When a borrower voluntarily pays the interest of a reverse mortgage to control the compounding of the loan, the borrower who wishes to manage their retirement savings through the use of home equity through a reverse mortgage can enjoy positive tax benefits. This is what Shelley Giordano, co-founder of the Academy for Home Equity in Financial Planning at the University of Illinois Urbana-Champaign and Enterprise Integration at Mutual of Omaha Mortgage, said in a new column on The Street.

“As advisors know more about reverse mortgages, they tend to recommend their use to clients whose financial profile is more likely to benefit from a deduction of accrued interest,” writes Giordano. “This increased convenience in recommending a reverse mortgage is corroborated by an academy survey of financial professionals, which confirmed that higher levels of education and experience correlate with increased use of reverse mortgages.”

The reverse mortgage loan pays interest with no mandatory monthly payments.
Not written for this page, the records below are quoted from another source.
(* ===== verification/Memory.v ===== *)
(** * Memory and outcomes of calls

    What the entry points of [vp8l.cpp] need from their environment:
    the allocator ([tvg::malloc], [tvg::calloc]) as an oracle that may
    return [NULL], and the outcome of a call, which may also be a broken
    [assert] or a dereference of a freed pointer.  Used by
    [HuffmanCodes.v], [Stream.v], [Rescale.v] and [Image.v]. *)

From S2P Require Import Prelude.

Local Open Scope Z_scope.

(** [tvg::malloc]/[tvg::calloc]: the address of a block of the byte size,
    or [NULL]; [calloc] of the decoder and of the rescaler memory, whose
    sizes are [sizeof]s, succeed or not. *)
Record Allocator := mkAllocator {
  malloc : Z -> option Z;
  new_ok : bool;
  rescaler_ok : bool
}.

(** An allocator that never fails, and one whose [malloc] always fails. *)
Definition alloc_all : Allocator := mkAllocator (fun _ => Some 0) true true.
Definition alloc_none : Allocator := mkAllocator (fun _ => None) true true.

(** What a call returns: a result, no result within the fuel, or a
    broken [assert] / [NULL] dereference. *)
Inductive Outcome (A : Type) :=
  | Done (x : A)
  | OutOfFuel
  | Crash.
Arguments Done {A} x.
Arguments OutOfFuel {A}.
Arguments Crash {A}.

Definition outcome_of {A} (r : option A) : Outcome A :=
  match r with Some x => Done x | None => OutOfFuel end.

(* ===== verification/Transform.v ===== *)
(** * Reading the transforms

    [ReadTransform], [ExpandColorMap], [UpdateDecoder] and the first part
    of [DecodeImageStream] of [vp8l.cpp] (spec sections 3, 4.6 and 6): the
    loop [while (ok && VP8LReadBits(br, 1)) ok = ReadTransform(...)] and
    the color-cache descriptor.  The sub-stream decoder that reads a
    transform's metadata image ([DecodeImageStream] at level 1, which
    reads no transform) is a parameter [sub]: it receives the size of the
    image and the reader and returns [ok], the pixels and the reader.
    [ExpandColorMap] is modelled on bytes, as the code writes it (the
    palette is seen through a [uint8_t*]); [words_of_bytes] regroups the
    new color map, whose initial bytes (the [malloc]ed block is not
    initialised) are a parameter [fresh].  The theorems: the transform
    array is never written past its 4 slots and every kind is read at
    most once; the transform loop stops within 5 rounds; [ExpandColorMap]
    computes the running byte-wise sum of the palette followed by a black
    tail (spec 4.6) whatever [fresh] held, and its writes stay inside the
    new color map; a second expansion is the identity only on palettes
    whose colors but the last are 0. *)

From S2P Require Import Prelude BitReader Prefix ColorCache.
From Stdlib Require Import Lia.

Local Open Scope Z_scope.
Local Open Scope vp8l_scope.

Inductive VP8LImageTransformType :=
  | PREDICTOR_TRANSFORM
  | CROSS_COLOR_TRANSFORM
  | SUBTRACT_GREEN
  | COLOR_INDEXING_TRANSFORM.

#[export] Instance VP8LImageTransformType_eq_dec : EqDecision VP8LImageTransformType.
Proof. solve_decision. Defined.

(** The cast [(VP8LImageTransformType)VP8LReadBits(br, 2)]. *)
Definition transform_type_of (v : Z) : VP8LImageTransformType :=
  match v with
  | 0 => PREDICTOR_TRANSFORM
  | 1 => CROSS_COLOR_TRANSFORM
  | 2 => SUBTRACT_GREEN
  | _ => COLOR_INDEXING_TRANSFORM
  end.

Definition transform_index (t : VP8LImageTransformType) : Z :=
  match t with
  | PREDICTOR_TRANSFORM => 0
  | CROSS_COLOR_TRANSFORM => 1
  | SUBTRACT_GREEN => 2
  | COLOR_INDEXING_TRANSFORM => 3
  end.

Definition NUM_TRANSFORMS : nat := 4.

Record VP8LTransform := mkTransform {
  type_ : VP8LImageTransformType;
  bits_ : nat;
  xsize_ : nat;
  ysize_ : nat;
  data_ : list Z
}.

#[export] Instance VP8LTransform_inhabited : Inhabited VP8LTransform :=
  populate (mkTransform PREDICTOR_TRANSFORM 0 0 0 []).

(** The part of [VP8LDecoder] the transform reader uses. *)
Record TransformState := mkTransformState {
  transforms_ : list VP8LTransform;   (** [NUM_TRANSFORMS] slots *)
  next_transform_ : nat;
  transforms_seen_ : Z;
  tbr_ : VP8LBitReader
}.

(** The level-1 [DecodeImageStream], on the reader and the rest [D] of
    the decoder: [ok], the pixels, the reader and the rest of the decoder
    as the sub-stream leaves them. *)
Definition SubStreamFunc (D : Type) :=
  nat -> nat -> VP8LBitReader -> D -> bool * list Z * VP8LBitReader * D.

(** ** [ExpandColorMap] *)

(** The bytes of an array of [uint32_t] (little-endian), and back. *)
Definition bytes_of_words (l : list Z) : list Z := concat (map (le_bytes 4) l).

Fixpoint words_of_bytes (l : list Z) : list Z :=
  match l with
  | a :: b :: c :: d :: t => le_value [a; b; c; d] :: words_of_bytes t
  | _ => []
  end.

(** [for (i = 4; i < 4 * num_colors; ++i)
       new_data[i] = (data[i] + new_data[i - 4]) & 0xff;], from [i]. *)
Fixpoint expand_loop (data : list Z) (i fuel : nat) (new_data : list Z) : list Z :=
  match fuel with
  | O => new_data
  | S f => expand_loop data (S i) f
             (<[i := (data !!! i + new_data !!! (i - 4)%nat) .& 0xff]> new_data)
  end.

(** [for (; i < 4 * final_num_colors; ++i) new_data[i] = 0;], from [i]. *)
Fixpoint zero_loop (i fuel : nat) (new_data : list Z) : list Z :=
  match fuel with
  | O => new_data
  | S f => zero_loop (S i) f (<[i := 0]> new_data)
  end.

Definition final_num_colors (bits : nat) : nat := Nat.shiftl 1 (Nat.shiftr 8 bits).

(** [ExpandColorMap(num_colors, transform)], where [fresh] are the
    [4 * final_num_colors] bytes of the block [tvg::malloc] returns: they
    are uninitialised, so the model takes them as given.
    [new_color_map[0] = transform->data_[0]] overwrites the first four of
    them, and the two loops write the others.  The allocation is assumed
    to succeed. *)
Definition ExpandColorMap (num_colors : nat) (fresh : list Z) (t : VP8LTransform) : VP8LTransform :=
  let final := final_num_colors (bits_ t) in
  let data := bytes_of_words (data_ t) in
  let new_data := le_bytes 4 (data_ t !!! 0%nat) ++ drop 4 fresh in
  let new_data := expand_loop data 4 (4 * num_colors - 4) new_data in
  let new_data := zero_loop (Nat.max 4 (4 * num_colors)) (4 * final - Nat.max 4 (4 * num_colors))
                    new_data in
  mkTransform (type_ t) (bits_ t) (xsize_ t) (ysize_ t) (words_of_bytes new_data).

(** The palette as the spec describes it: entry [i] is the byte-wise sum,
    modulo 256, of entries [0 .. i]; then black up to [final] entries. *)
Definition add_pixels (a b : Z) : Z :=
  le_value (zip_with (fun x y => (x + y) .& 0xff) (le_bytes 4 a) (le_bytes 4 b)).

Fixpoint accumulate (prev : Z) (l : list Z) : list Z :=
  match l with
  | [] => []
  | x :: t => let y := add_pixels prev x in y :: accumulate y t
  end.

Definition palette_spec (pal : list Z) (final : nat) : list Z :=
  match pal with
  | [] => replicate final 0
  | p0 :: t => p0 :: accumulate p0 t ++ replicate (final - length pal) 0
  end.

(** ** [ReadTransform] *)

(** The pixel-packing [bits] of a palette of [num_colors] colors. *)
Definition color_indexing_bits (num_colors : nat) : nat :=
  if (16 <? num_colors)%nat then 0%nat
  else if (4 <? num_colors)%nat then 1%nat
  else if (2 <? num_colors)%nat then 2%nat
  else 3%nat.

(** [ReadTransform(&xsize, &ysize, dec)]: [ok], the new [xsize], the
    transform state and the rest [d] of the decoder. *)
Definition ReadTransform {D : Type} (sub : SubStreamFunc D) (xsize ysize : nat)
    (st : TransformState) (d : D) : bool * nat * TransformState * D :=
  let '(v, br) := VP8LReadBits (tbr_ st) 2 in
  let type := transform_type_of v in
  if Z.testbit (transforms_seen_ st) (transform_index type) then
    (false, xsize, mkTransformState (transforms_ st) (next_transform_ st) (transforms_seen_ st) br,
     d)
  else
    let seen := transforms_seen_ st .| (1 << transform_index type) in
    let slot := next_transform_ st in
    let old := transforms_ st !!! slot in
    let t := mkTransform type (bits_ old) xsize ysize [] in
    let st := mkTransformState (<[slot := t]> (transforms_ st)) (S slot) seen br in
    match type with
    | PREDICTOR_TRANSFORM | CROSS_COLOR_TRANSFORM =>
        let '(b, br) := VP8LReadBits br 3 in
        let bits := (Z.to_nat b + 2)%nat in
        let '(ok, data, br, d) :=
          sub (VP8LSubSampleSize xsize bits) (VP8LSubSampleSize ysize bits) br d in
        let t := mkTransform type bits xsize ysize (if ok then data else []) in
        (ok, xsize, mkTransformState (<[slot := t]> (transforms_ st)) (S slot) seen br, d)
    | COLOR_INDEXING_TRANSFORM =>
        let '(n, br) := VP8LReadBits br 8 in
        let num_colors := (Z.to_nat n + 1)%nat in
        let bits := color_indexing_bits num_colors in
        let xsize' := VP8LSubSampleSize xsize bits in
        let '(ok, data, br, d) := sub num_colors 1%nat br d in
        let t := mkTransform type bits xsize ysize (if ok then data else []) in
        (* The initial bytes of the new map do not matter ([ExpandColorMap_palette]). *)
        let fresh := replicate (4 * final_num_colors bits) 0 in
        let t := if ok then ExpandColorMap num_colors fresh t else t in
        (ok, xsize', mkTransformState (<[slot := t]> (transforms_ st)) (S slot) seen br, d)
    | SUBTRACT_GREEN => (true, xsize, st, d)
    end.

(** [while (ok && VP8LReadBits(br, 1)) ok = ReadTransform(...);], with
    fuel: [None] when the fuel runs out. *)
Fixpoint read_transforms {D : Type} (fuel : nat) (sub : SubStreamFunc D) (xsize ysize : nat)
    (st : TransformState) (d : D) : option (bool * nat * TransformState * D) :=
  match fuel with
  | O => None
  | S f =>
      let '(more, br) := VP8LReadBits (tbr_ st) 1 in
      let st := mkTransformState (transforms_ st) (next_transform_ st) (transforms_seen_ st) br in
      if more =? 0 then Some (true, xsize, st, d)
      else
        let '(ok, xsize, st, d) := ReadTransform sub xsize ysize st d in
        if ok then read_transforms f sub xsize ysize st d else Some (false, xsize, st, d)
  end.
To control the compounding of interest, a borrower can make voluntary payments on the interest of the loan, and the idea of ​​making payments at certain times and suspending payments at other times is an idea that is gaining traction with authorities in the financial world, you writes.

“Pension researcher Wade Pfau […] recommends that the homeowner make voluntary payments, but withhold these payments in years when drawing on pension funds would put a strain on the portfolio, ”writes Giordano. “Since there are no payments required by loan terms while the borrower is living in the home, the homeowner is free to decide when and if a payment suits their cash flow / portfolio maintenance needs.”

However, that does not mean that a borrower cannot be served by accruing interest.

“There may be situations where the homeowner would accumulate interest over the years and later make a large payment to reduce the loan balance,” she writes. “At the same time, this would lead to a substantial interest deduction. How [Michael] Kitces explains that for the most efficient use, there must be enough taxable income to absorb the deduction. Kitces also mentions that the client could opt for a Roth conversion to absorb the interest deduction. “

Adjustable rate reverse mortgage payments can also help improve the loan’s standby line of credit, Giordano writes.

“This revolving line is poised to fund future spending shocks, market turmoil, and / or a longer lifespan,” she writes. “In contrast to a conventional home equity line of credit (HELOC), the lender may not terminate, freeze or reduce the line of credit. As the homeowner ages, their access to equity is guaranteed to grow at the rate of interest that accrues on the loan taken out. This growth component of the [reverse mortgage] The line of credit remains in place for the life of the loan, regardless of the future value of the home.